▶ What is expected: Copy the whole listing below exactly, with nothing left out.

▶ Data supplied:
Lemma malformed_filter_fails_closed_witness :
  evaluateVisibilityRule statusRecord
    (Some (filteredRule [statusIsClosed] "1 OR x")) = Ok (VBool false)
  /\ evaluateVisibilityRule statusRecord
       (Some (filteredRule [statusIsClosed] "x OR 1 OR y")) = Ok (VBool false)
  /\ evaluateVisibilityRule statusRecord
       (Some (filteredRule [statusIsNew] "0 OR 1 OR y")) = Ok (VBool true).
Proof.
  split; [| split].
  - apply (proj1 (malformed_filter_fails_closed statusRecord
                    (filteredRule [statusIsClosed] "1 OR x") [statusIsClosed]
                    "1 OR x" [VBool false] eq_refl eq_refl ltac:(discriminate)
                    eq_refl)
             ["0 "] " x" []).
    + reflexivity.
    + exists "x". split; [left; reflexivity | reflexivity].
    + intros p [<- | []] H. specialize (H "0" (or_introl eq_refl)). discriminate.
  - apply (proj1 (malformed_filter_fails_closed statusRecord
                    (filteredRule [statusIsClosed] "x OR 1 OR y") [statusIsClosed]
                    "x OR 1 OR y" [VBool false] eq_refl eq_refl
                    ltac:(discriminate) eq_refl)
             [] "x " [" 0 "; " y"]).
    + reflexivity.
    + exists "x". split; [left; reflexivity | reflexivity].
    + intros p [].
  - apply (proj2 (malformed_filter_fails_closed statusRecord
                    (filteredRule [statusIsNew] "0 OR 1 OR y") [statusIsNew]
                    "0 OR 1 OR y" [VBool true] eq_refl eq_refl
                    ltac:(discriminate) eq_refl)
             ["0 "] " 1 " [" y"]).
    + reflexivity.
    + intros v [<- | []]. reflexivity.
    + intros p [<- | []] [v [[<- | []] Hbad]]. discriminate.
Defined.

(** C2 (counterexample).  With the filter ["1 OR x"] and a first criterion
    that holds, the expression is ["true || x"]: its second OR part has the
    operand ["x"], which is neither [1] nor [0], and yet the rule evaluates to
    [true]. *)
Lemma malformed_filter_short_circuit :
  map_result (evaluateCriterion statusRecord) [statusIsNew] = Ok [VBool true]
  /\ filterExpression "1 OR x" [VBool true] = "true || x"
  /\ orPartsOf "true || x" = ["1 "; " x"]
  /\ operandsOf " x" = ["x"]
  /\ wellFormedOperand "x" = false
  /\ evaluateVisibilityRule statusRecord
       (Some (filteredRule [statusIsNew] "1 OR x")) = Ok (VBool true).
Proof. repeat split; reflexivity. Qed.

▶ Exercise answer:
Lemma malformed_filter_fails_closed_witness :
  evaluateVisibilityRule statusRecord
    (Some (filteredRule [statusIsClosed] "1 OR x")) = Ok (VBool false)
  /\ evaluateVisibilityRule statusRecord
       (Some (filteredRule [statusIsClosed] "x OR 1 OR y")) = Ok (VBool false)
  /\ evaluateVisibilityRule statusRecord
       (Some (filteredRule [statusIsNew] "0 OR 1 OR y")) = Ok (VBool true).
Proof.
  split; [| split].
  - apply (proj1 (malformed_filter_fails_closed statusRecord
                    (filteredRule [statusIsClosed] "1 OR x") [statusIsClosed]
                    "1 OR x" [VBool false] eq_refl eq_refl ltac:(discriminate)
                    eq_refl)
             ["0 "] " x" []).
    + reflexivity.
    + exists "x". split; [left; reflexivity | reflexivity].
    + intros p [<- | []] H. specialize (H "0" (or_introl eq_refl)). discriminate.
  - apply (proj1 (malformed_filter_fails_closed statusRecord
                    (filteredRule [statusIsClosed] "x OR 1 OR y") [statusIsClosed]
                    "x OR 1 OR y" [VBool false] eq_refl eq_refl
                    ltac:(discriminate) eq_refl)
             [] "x " [" 0 "; " y"]).
    + reflexivity.
    + exists "x". split; [left; reflexivity | reflexivity].
    + intros p [].
  - apply (proj2 (malformed_filter_fails_closed statusRecord
                    (filteredRule [statusIsNew] "0 OR 1 OR y") [statusIsNew]
                    "0 OR 1 OR y" [VBool true] eq_refl eq_refl
                    ltac:(discriminate) eq_refl)
             ["0 "] " 1 " [" y"]).
    + reflexivity.
    + intros v [<- | []]. reflexivity.
    + intros p [<- | []] [v [[<- | []] Hbad]]. discriminate.
Defined.

(** C2 (counterexample).  With the filter ["1 OR x"] and a first criterion
    that holds, the expression is ["true || x"]: its second OR part has the
    operand ["x"], which is neither [1] nor [0], and yet the rule evaluates to
    [true]. *)
Lemma malformed_filter_short_circuit :
  map_result (evaluateCriterion statusRecord) [statusIsNew] = Ok [VBool true]
  /\ filterExpression "1 OR x" [VBool true] = "true || x"
  /\ orPartsOf "true || x" = ["1 "; " x"]
  /\ operandsOf " x" = ["x"]
  /\ wellFormedOperand "x" = false
  /\ evaluateVisibilityRule statusRecord
       (Some (filteredRule [statusIsNew] "1 OR x")) = Ok (VBool true).
Proof. repeat split; reflexivity. Qed.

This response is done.